Petrol and diesel are not the only petroleum products whose price rise has been deferred due to the Gujarat polls. Though finalised, the UPA Government has deferred until next year an increase in consumer prices of natural gas, a fuel most consumed in the state. Though the Petroleum Ministry assured an Empowered Group of Ministers (EGoM) on September 12 that it would soon approach the Cabinet for an “upward revision” of gas sold under the administered pricing mechanism (APM), a Ministry document says that the increase “would be effected from the last quarter of 2007-08”, that is any time after December 2007 when the Gujarat polls are over.
The last price revision was done in June 2006, almost a year after the Government decreed that the Ministry raise the price of APM gas on an ad-hoc basis but in a phased manner to bring them on par with the market price over the next 3-5 years. Going by that timetable, this year’s price rise should have been carried out by July.
According to the document, the Ministry has favoured a price of Rs 4,896 per million standard cubic metres, up from Rs 3,840 per MSCM, for gas sold to general buyers. A similar 27.5 per cent hike has been calculated for customers in North-East India, power and fertiliser units, and small consumers who buy less than 0.5 MSCM per day. “The consumer price of natural gas in the North-East, for power and fertiliser customers would be Rs 2,449 per MSCM and for Court mandated or small-scale consumers would be Rs 2,938 per MSCM,” says a ministry paper. The prevailing prices for these two segments are respectively Rs 1,920 and Rs 2,304 per MSCM.
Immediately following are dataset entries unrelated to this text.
Lemma posts_below_absent (s : Store) (n : nat) :
  (forall p, In p (posts s) -> Post.id p < n) ->
  existsb (fun p => (Post.id p =? n)%nat) (posts s) = false.
Proof.
  intros H. apply not_true_iff_false. intros E.
  apply existsb_exists in E as (p & Hp & E). apply Nat.eqb_eq in E.
  apply H in Hp. lia.
Qed.

(** X8.  A post creation answered OK and a fetch of the created post by
    its id send the same body: the stored row with the names of its tags.
    The row carries the author and title of the request, the type of the
    request or STANDARD when it has none, and a view count of zero. *)
Theorem createPost_then_getPost (s : Store) (b : PostBody) :
  ids_fresh s ->
  status (fst (createPost s b)) = OK ->
  exists p names,
    fst (createPost s b) = mkResponse OK (JPostTags p names)
    /\ getPost (snd (createPost s b)) (Post.id p) = mkResponse OK (JPostTags p names)
    /\ Post.authorId p = pb_authorId b
    /\ Post.title p = pb_title b
    /\ Post.createType p = default_createType (pb_createType b)
    /\ Post.groupId p = pb_groupId b
    /\ Post.views p = 0%Z.
Proof.
  intros Hs. unfold createPost.
  pose proof (resume_callbacks_fresh (issue_lookups s (pb_interestTechTags b)) s Hs)
    as [(_ & _ & Hp1 & _) _].
  destruct (resume_callbacks s _) as [s1 settled]. cbn [fst] in Hp1.
  destruct (promise_all settled) as [e | tagIds]; [discriminate|].
  unfold post_create.
  destruct (negb (user_exists s1 (pb_authorId b))); [discriminate|].
  destruct (match pb_groupId b with Some g => _ | None => _ end); [discriminate|].
  destruct (negb (forallb _ tagIds)); [discriminate|].
  cbn [ret fst snd]. intros _. do 2 eexists. split; [reflexivity|].
  split; [|repeat split].
  unfold getPost, post_findUnique. cbn [posts Post.id].
  rewrite find_app_fresh; [reflexivity | now apply posts_below_absent |].
  apply Nat.eqb_refl.
Qed.

Lemma createPost_then_getPost_witness :
  ids_fresh store_group
  /\ status (fst (createPost store_group
                    (mkPostBody 0 "hello" None (Some 2) None None None None None None
                                ["rust"; "coq"]))) = OK
  /\ exists p,
       getPost store_post (Post.id p) = mkResponse OK (JPostTags p ["rust"; "coq"])
       /\ Post.title p = "hello"
       /\ Post.createType p = STANDARD.
Proof.
  assert (Hfresh : ids_fresh store_group).
  { repeat split; intros x Hx; vm_compute in Hx;
      repeat (destruct Hx as [<- | Hx]; [vm_compute; lia|]); destruct Hx. }
  split; [exact Hfresh|]. split; [reflexivity|].
  destruct (createPost_then_getPost store_group
              (mkPostBody 0 "hello" None (Some 2) None None None None None None
                          ["rust"; "coq"]) Hfresh eq_refl)
    as (p & names & Hresp & Hget & _ & Htitle & Htype & _).
  exists p. vm_compute in Hresp. injection Hresp as <- <-.
  split; [exact Hget|]. split; reflexivity.
Defined.

(** X9.  After a registration answered Created, the session lookup by the
    lower-cased email is answered OK with the new user and the profile
    created with it, which is empty and has its onboarding flag unset. *)
Theorem register_then_getUserByEmail {J : JsString} (B : Bcrypt) (s s' : Store)
  (username email password : string) (r : Response) :
  ids_fresh s ->
  register B s username email password = (r, s') ->
  status r = CREATED ->
  exists u,
    getUserByEmail Connected s' (toLowerCase email)
    = mkResponse OK (JUserProfile u (Some (new_profile (User.id u))))
    /\ User.email u = toLowerCase email
    /\ User.username u = username
    /\ User.password u = Some (hashSync B password)
    /\ Profile.onBoardingCompleted (new_profile (User.id u)) = false.
Proof.
  intros (_ & Hpr & _) Hreg Hst.
  destruct (register_outcome B s username email password) as [[_ E] | [Hfree E]];
    rewrite E in Hreg; injection Hreg as <- <-; [discriminate Hst|].
  exists (User.mk (next_uuid s) (clock s) (toLowerCase email)
                  (Some (hashSync B password)) username None).
  split; [|repeat split].
  unfold getUserByEmail, user_findUnique_profile, user_findUnique, profile_of.
  cbn [users profiles set_users].
  rewrite find_app_fresh; [| exact Hfree | cbn [User.email]; apply String.eqb_refl].
  cbn [option_map User.id].
  rewrite find_app_fresh; [reflexivity | | apply Nat.eqb_refl].
  apply not_true_iff_false. intros Ex.
  apply existsb_exists in Ex as (p & Hp & Ex). apply Nat.eqb_eq in Ex.
  apply Hpr in Hp. lia.
Qed.
(* ===== verification/_CoqProject ===== *)
-Q . S2P
Prelude.v
Frame.v
CryptoApi.v
Crypto.v
ToySsl.v
KeySchedule.v
RecordLayer.v
FlatBuf.v
ToyBuf.v
Messages.v
Status.v
License.v
Issuer.v
Session.v
MachineIdentity.v
Handshake.v
Connection.v
Transport.v
Program.v
Evp.v
ToyEvp.v
YaCrypto.v
Text.v
OrdMap.v
Nng.v
Messaging.v
NngPeer.v
P2P.v
P2PNetwork.v
ReqRep.v
Http.v
YaJson.v
YaConfig.v
YaSql.v
YaShell.v
YaLog.v
YaUtils.v
HwInfo.v
Wmi.v
Kernel.v
ToyKernel.v
UnixSocket.v
UnixTransport.v
UnixListener.v
Files.v
Config.v
KeyStore.v
Service.v
UnixService.v
UnixDemo.v
Client.v
LocalAuthorizer.v
Agreement.v
Sample.v
EndToEnd.v
Generator.v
Petroleum minister Murli Deora told Parliament last month that though global crude oil prices had nearly doubled in the past year, domestic prices of petrol and diesel were being kept at last year’s level on a direction from UPA chairperson Sonia Gandhi. Though the rationale for higher gas prices is to compensate state-run gas producers Oil & Natural Gas Corporation ONGC) and Oil India Ltd (OIL) their high production costs, the flip side is that it would push up fuel costs of power and fertiliser units that would either pass them on to people or seek more subsidies from the Government.
Gujarat is the second largest consumer of gas after Uttar Pradesh. Its industries bought 6.22 million standard cubic metres per day of APM gas during April-September out of the country’s total APM gas sale of 46.29 MSCMD.